Collected data entries
========
(* ===== verification/Outage.v ===== *)
(** * An outage in the middle of a run

    What becomes of the files when the cluster network's interface is found while
    the node's status is set up, and no longer afterwards.  Calls are numbered, so
    "afterwards" is a bound on the number of the call; no operation of a run sets
    the count of calls back. *)

From S2P Require Import Prelude GoStrings Netip Types Interfaces Reconciler Vip Path Host.
From S2P Require Import WriteConfig HostFacts WriteFacts FileNames Service Network.
From S2P Require Import Keepalived Haproxy NetworkManager Reconcile Jobs JobFacts ReconcileFacts Slots.

Local Open Scope Z_scope.

(** ** The count of calls *)

(** [m] does not set the count of calls back. *)
Definition later {A : Type} (m : M A) : Prop := ∀ w o w', m w = (o, w') → (w_tick w ≤ w_tick w')%nat.

Lemma later_ret {A : Type} (a : A) : later (mret a).
Proof. by intros w o w' [= _ <-]. Qed.
Lemma later_panic {A : Type} why : later (panic (A := A) why).
Proof. by intros w o w' [= _ <-]. Qed.
Lemma later_gets {A : Type} (f : World → A) : later (gets f).
Proof. by intros w o w' [= _ <-]. Qed.
Lemma later_tick : later tick.
Proof. intros w o w' [= _ <-]. simpl. lia. Qed.
Lemma later_modify (f : World → World) : (∀ w, w_tick (f w) = w_tick w) → later (modify f).
Proof. intros Hf w o w' [= _ <-]. by rewrite Hf. Qed.
Lemma later_bind {A B : Type} (m : M A) (f : A → M B) : later m → (∀ a, later (f a)) → later (m ≫= f).
Proof.
  intros Hm Hf w o w'. rewrite run_bind. destruct (m w) as [[a|why] w1] eqn:E.
  - intros H. apply Hm in E. apply Hf in H. lia.
  - intros [= _ <-]. by apply Hm in E.
Qed.

Create HintDb later.
#[export] Hint Resolve later_ret later_panic later_gets later_tick later_bind : later.

(** Go through the cases of an operation. *)
Ltac later_tac :=
  repeat first
    [ progress intros
    | progress cbv beta zeta
    | solve [eauto with later]
    | apply later_modify; reflexivity
    | apply later_bind
    | case_match ].

Section later.
Context {HO : Host} {MI : MapIter} {ME : Multierr} {DI : Digest}.

Lemma ReadFile_later p : later (ReadFile p).
Proof. unfold ReadFile. later_tac. Qed.
Lemma MkdirAll_later p : later (MkdirAll p).
Proof. unfold MkdirAll. later_tac. Qed.
Lemma OpenFile_later p m : later (OpenFile p m).
Proof. unfold OpenFile. later_tac. Qed.
Lemma WriteString_later p s : later (WriteString p s).
Proof. unfold WriteString. later_tac. Qed.
Lemma Close_later p : later (Close p).
Proof. unfold Close. later_tac. Qed.
Lemma try_later msg m k : later m → later k → later (try msg m k).
Proof. unfold try. later_tac. Qed.

#[local] Hint Resolve ReadFile_later MkdirAll_later OpenFile_later WriteString_later Close_later
  try_later : later.

Lemma CompareAndWrite_later r f data mode : later (CompareAndWrite r f data mode).
Proof.
  unfold CompareAndWrite, IsFileModified, WriteConfig, put_lbc, get_lbc. later_tac.
Qed.

#[local] Hint Resolve CompareAndWrite_later : later.

Lemma jobs_later r sec lb : Forall (λ j, ∀ c, later (j_render j c)) (jobs r sec lb).
Proof.
  repeat (apply Forall_cons; split); [..|by apply Forall_nil]; intros c; cbn [j_render];
    unfold RenderHAProxyAPIConfig, RenderHAProxyIngressConfig, haproxyTemplateData,
      getHAProxyBackends, RenderKeepalivedConfig, RenderConntrackdConfig, RenderPublicNMConnection,
      RenderClusterNetNMConnection, RenderKeepalivedDummyNMConnection, RenderSysctlConf,
      RenderFirewallExternalZone, RenderFirewallDirectRules, ClusterNetworkInterface,
      macAddressForInterface; later_tac.
Qed.

Lemma run_jobs_later r js acc : Forall (λ j, ∀ c, later (j_render j c)) js → later (run_jobs r js acc).
Proof.
  intros H. revert acc. induction H as [|j js Hj _ IH]; intros acc; simpl; [later_tac|].
  apply later_bind; [|done]. unfold run_job, renderAndWrite, get_lbc. later_tac.
Qed.

(** ** One job among the others *)

(** What a job among others starts from and leaves. *)
Lemma run_jobs_visit r js j acc w acc' w' :
  Forall job_spec js → Forall (λ j, ∀ c, later (j_render j c)) js → NoDup (j_file <$> js) → j ∈ js →
  run_jobs r js acc w = (Done acc', w') →
  ∃ acc1 w1 acc2 w2, run_job r j acc1 w1 = (Done acc2, w2) ∧ (w_tick w ≤ w_tick w1)%nat
  ∧ slot r (j_file j) w1 = slot r (j_file j) w ∧ slot r (j_file j) w' = slot r (j_file j) w2
  ∧ lbc_Meta (w_lbc w1) = lbc_Meta (w_lbc w) ∧ acc2.1 ⊆ acc'.1 ∧ ∃ es, acc'.2 = acc2.2 ++ es.
Proof.
  intros Hjs Hl Hnd (js1 & js2 & ->)%list_elem_of_split Hrun.
  rewrite run_jobs_app, run_bind in Hrun.
  destruct (run_jobs r js1 acc w) as [[acc1|why] w1] eqn:E1; [|done].
  apply run_jobs_cons in Hrun as (acc2 & w2 & E2 & E3).
  apply Forall_app in Hjs as [Hs1 [Hj Hs2]%Forall_cons]. apply Forall_app in Hl as [Hl _].
  rewrite fmap_app, fmap_cons in Hnd. apply NoDup_app in Hnd as (_ & Hd & [Hn _]%NoDup_cons).
  pose proof (run_jobs_frame _ _ _ _ _ _ Hs1 E1) as F1.
  pose proof (run_jobs_frame _ _ _ _ _ _ Hs2 E3) as F3.
  pose proof (job_file j Hj) as Hf.
  exists acc1, w1, acc2, w2. split; [done|]. split; [by eapply run_jobs_later|].
  split; [|split; [|split; [by destruct F1 as (_ & _ & _ & _ & _ & HM & _)|
    exact (run_jobs_grows _ _ _ _ _ _ Hs2 E3)]]].
  - apply (slot_frame r (list_to_set (j_file <$> js1))); [done| | |done].
    + intros g. by apply job_files_managed.
    + rewrite elem_of_list_to_set. intros Hin. apply (Hd _ Hin). by left.
  - apply (slot_frame r (list_to_set (j_file <$> js2))); [done| | |done].
    + intros g. by apply job_files_managed.
    + by rewrite elem_of_list_to_set.
Qed.

(** ** The outage *)

(** From the call [t0] on no interface is found for the cluster network: the
    routing table cannot be read, or it has no matching route. *)
Definition outage_from (r : LoadBalancerConfigReconciler) (t0 : nat) : Prop :=
  ∀ t, (t0 ≤ t)%nat →
  match routetable_Get t 200 with Err _ => True | Ok routes => find_route (ClusterNetwork r) routes = "" end.

Lemma outage_not_found r t0 w : outage_from r t0 → (t0 ≤ w_tick w)%nat →
  ∃ e, ClusterNetworkInterface r w = (Done (Err e), set_tick (S (w_tick w)) w).
Proof.
  intros Ho Hw. specialize (Ho _ Hw).
  unfold ClusterNetworkInterface, mbind, ST_bind, tick, mret, ST_ret.
  destruct (routetable_Get _ _) as [routes|e]; [|by eexists]. rewrite Ho. by eexists.
Qed.

(** A job whose rendering fails leaves its file alone and adds an error. *)
Lemma run_job_failed r j acc w acc' w' e t : j_render j (w_lbc w) w = (Done (Err e), set_tick t w) →
  run_job r j acc w = (Done acc', w') → slot r (j_file j) w' = slot r (j_file j) w ∧ acc'.2 = acc.2 ++ [e].
Proof.
  intros E. unfold run_job, renderAndWrite. rewrite run_bind.
  change (get_lbc w) with (Done (w_lbc w), w). cbv beta iota. rewrite run_bind, E.
  intros [= <- <-]. by destruct acc.
Qed.

(** A job that renders what is not recorded writes it and reports its service. *)
Lemma run_job_writes {NF : NoFaults} r j acc w acc' w' data t :
  j_render j (w_lbc w) w = (Done (Ok data), set_tick t w) →
  recorded r (j_file j) (w_lbc w) ≠ Some (sha256_hex data) →
  run_job r j acc w = (Done acc', w') →
  consistent r (j_file j) (final_content r (j_file j) (lbc_Meta (w_lbc w)) data) (w_files w')
  ∧ recorded r (j_file j) (w_lbc w') = Some (sha256_hex data) ∧ j_svc j ∈ acc'.1.
Proof.
  intros E Hnew. unfold run_job, renderAndWrite. rewrite run_bind.
  change (get_lbc w) with (Done (w_lbc w), w). cbv beta iota. rewrite run_bind, E, run_bind.
  destruct (CompareAndWrite r (j_file j) data (j_mode j) (set_tick t w)) as [[[ch err]|why] w1] eqn:Ec;
    [|done]. intros [= <- <-].
  destruct (CompareAndWrite_quiet _ _ _ _ _ _ _ _ Ec) as [-> [_ Hch]].
  assert (ch = true) as -> by (apply Hch; by intros [Hr _]).
  destruct (CompareAndWrite_inv _ _ _ _ _ _ _ Ec) as (ns & En & Hc).
  pose proof (cmp_result_recorded _ _ _ _ _ _ _ _ En Hc) as Hrec. apply cmp_result_disk in Hc.
  rewrite Hc. split; [apply written_consistent|]. split; [done|]. destruct acc. simpl. set_solver.
Qed.

(** An outage from the start is an error of the initialisation, and nothing is
    written. *)
Lemma outage_at_start r sec lb w u err w' : outage_from r (w_tick w) →
  ReconcileLBConfig r sec lb w = (Done (u, err), w') →
  u = ∅ ∧ is_Some err ∧ w_files w' = w_files w.
Proof.
  intros Ho [(-> & [e ->] & Hf & _)|(w0 & es & Hi & _)]%ReconcileLBConfig_done; [done|].
  exfalso. apply InitializeNodeStatus_inv in Hi as (v & t & ns & Hv & _).
  revert Hv. unfold init_values. destruct (internalIPs r); [|done]. rewrite run_bind.
  set (w0' := set_lbc _ w).
  assert (later (primaryIPAddressForInterface (PublicInterface r) None)) as Hl.
  { unfold primaryIPAddressForInterface. later_tac. }
  destruct (primaryIPAddressForInterface _ _ w0') as [[[ip|e]|why] w1] eqn:E; [|done..].
  apply Hl in E. rewrite run_bind. destruct (outage_not_found r _ w1 Ho E) as [e ->]. done.
Qed.

Section run.
Variables (r : LoadBalancerConfigReconciler) (sec : Secret) (lb : option LocalBackendConfiguration).
Variables (w w0 w' : World) (u : gset NodeService) (es : list error).
Hypothesis Hinit : InitializeNodeStatus r w = (Done None, w0).
Hypothesis Hjs : run_jobs r (jobs r sec lb) (∅, []) w0 = (Done (u, es), w').

(** The [n]-th job of a run. *)
Lemma nth_job n j : jobs r sec lb !! n = Some j → ∃ acc1 w1 acc2 w2,
  run_job r j acc1 w1 = (Done acc2, w2) ∧ (w_tick w0 ≤ w_tick w1)%nat
  ∧ slot r (j_file j) w1 = slot r (j_file j) w ∧ slot r (j_file j) w' = slot r (j_file j) w2
  ∧ lbc_Meta (w_lbc w1) = lbc_Meta (w_lbc w) ∧ acc2.1 ⊆ u ∧ ∃ es', es = acc2.2 ++ es'.
Proof.
  intros Hn%list_elem_of_lookup_2.
  destruct (run_jobs_visit r _ j _ _ _ _ (jobs_spec r sec lb) (jobs_later r sec lb)
    (jobs_NoDup r sec lb) Hn Hjs) as (acc1 & w1 & acc2 & w2 & H1 & H2 & H3 & H4 & H5 & H6 & H7).
  pose proof (InitializeNodeStatus_keeps _ _ _ Hinit) as (_ & _ & _ & _ & HM & _).
  exists acc1, w1, acc2, w2. rewrite H3, (slot_init r _ _ _ Hinit), H5, HM. done.
Qed.

(** A job whose rendering fails from the end of the initialisation on. *)
Lemma nth_job_fails n j : jobs r sec lb !! n = Some j →
  (∀ c w1, (w_tick w0 ≤ w_tick w1)%nat → ∃ e t, j_render j c w1 = (Done (Err e), set_tick t w1)) →
  slot r (j_file j) w' = slot r (j_file j) w ∧ es ≠ [].
Proof.
  intros Hn Hr. destruct (nth_job n j Hn) as (acc1 & w1 & acc2 & w2 & Hrj & Ht & Hs & Hs' & _ & _ & es' & ->).
  destruct (Hr (w_lbc w1) w1 Ht) as (e & t & He).
  destruct (run_job_failed _ _ _ _ _ _ _ _ He Hrj) as [E ->]. split; [congruence|]. by destruct acc1.2.
Qed.

Hypothesis Houtage : outage_from r (w_tick w0).

Lemma keepalived_fails : slot r KeepalivedConfigFile w' = slot r KeepalivedConfigFile w ∧ es ≠ [].
Proof.
  apply (nth_job_fails 2%nat _ eq_refl). intros c w1 H1. cbn [j_render]. unfold RenderKeepalivedConfig.
  destruct (internalIPs r) as [ips|e]; [|by eexists _, (w_tick w1); rewrite set_tick_id].
  rewrite run_bind. destruct (outage_not_found r _ w1 Houtage H1) as [e ->]. by eexists _, _.
Qed.

Lemma cluster_connection_fails :
  slot r ClusterNetworkNMConnectionFile w' = slot r ClusterNetworkNMConnectionFile w ∧ es ≠ [].
Proof.
  apply (nth_job_fails 6%nat _ eq_refl). intros c w1 H1. cbn [j_render].
  unfold RenderClusterNetNMConnection. rewrite run_bind.
  destruct (outage_not_found r _ w1 Houtage H1) as [e ->]. by eexists _, _.
Qed.

End run.

Lemma init_internalIPs r w w0 : InitializeNodeStatus r w = (Done None, w0) → ∃ ips, internalIPs r = Ok ips.
Proof.
  intros (v & t & ns & Hv & _)%InitializeNodeStatus_inv. revert Hv. unfold init_values.
  destruct (internalIPs r) as [ips|]; [by exists ips|done].
Qed.

(** C40 (a dropped error): the interface of the cluster network is found while the
    node's status is set up, and from then on no longer, because the routing table
    cannot be read or has lost the route (an outage from the start is an error of
    the initialisation, and nothing is written).  Keepalived's configuration and
    the cluster connection keep what they hold, and the run returns an error; but
    [RenderConntrackdConfig] reports success with no text: conntrackd's file is
    replaced by a header and a stamp, that is recorded as its configuration, and
    conntrackd is among the services to be restarted. *)
Theorem conntrackd_outage_empties_file {NF : NoFaults} (r : LoadBalancerConfigReconciler)
  (sec : Secret) (lb : option LocalBackendConfiguration) (w w0 w' : World)
  (u : gset NodeService) (err : option error)
  (Hinit : InitializeNodeStatus r w = (Done None, w0))
  (Houtage : outage_from r (w_tick w0))
  (Hrun : ReconcileLBConfig r sec lb w = (Done (u, err), w'))
  (Hnew : recorded r ConntrackdConfigFile (w_lbc w) ≠ Some (sha256_hex "")) :
  consistent r ConntrackdConfigFile
    (final_content r ConntrackdConfigFile (lbc_Meta (w_lbc w)) "") (w_files w')
  ∧ recorded r ConntrackdConfigFile (w_lbc w') = Some (sha256_hex "")
  ∧ Conntrackd ∈ u
  ∧ slot r KeepalivedConfigFile w' = slot r KeepalivedConfigFile w
  ∧ slot r ClusterNetworkNMConnectionFile w' = slot r ClusterNetworkNMConnectionFile w
  ∧ is_Some err.
Proof.
  destruct (ReconcileLBConfig_inv _ _ _ _ _ _ _ _ Hinit Hrun) as (es & Hjs & ->).
  destruct (keepalived_fails _ _ _ _ _ _ _ _ Hinit Hjs Houtage) as [Hk Hes].
  destruct (cluster_connection_fails _ _ _ _ _ _ _ _ Hinit Hjs Houtage) as [Hc _].
  destruct (init_internalIPs _ _ _ Hinit) as [ips Hips].
  destruct (nth_job _ _ _ _ _ _ _ _ Hinit Hjs 4%nat _ eq_refl)
    as (acc1 & w1 & acc2 & w2 & Hrj & Ht & Hs & Hs' & HM & Hu & _).
  destruct (outage_not_found r _ w1 Houtage Ht) as [e He]. cbn [j_file] in Hs, Hs'.
  eapply run_job_writes in Hrj as (Hcons & Hr & Hsvc); cbn [j_file j_svc j_render] in *.
  - revert Hs'. unfold slot. intros [= E1 E2 ->].
    unfold consistent in *. rewrite E1, E2, <-HM. split; [exact Hcons|].
    split_and!; [done|by apply Hu|done|done|].
    destruct (Combine (Some <$> es)) eqn:Ee; [by eexists|]. by apply Combine_slice in Ee as ->.
  - unfold RenderConntrackdConfig. by rewrite Hips, run_bind, He.
  - revert Hs. unfold slot. intros [= _ _ ->]. exact Hnew.
Qed.

End later.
========
▸ Instructions for the task
What must be returned is only the number of lines in the records that hold the word "gset".

▸ Answer space
2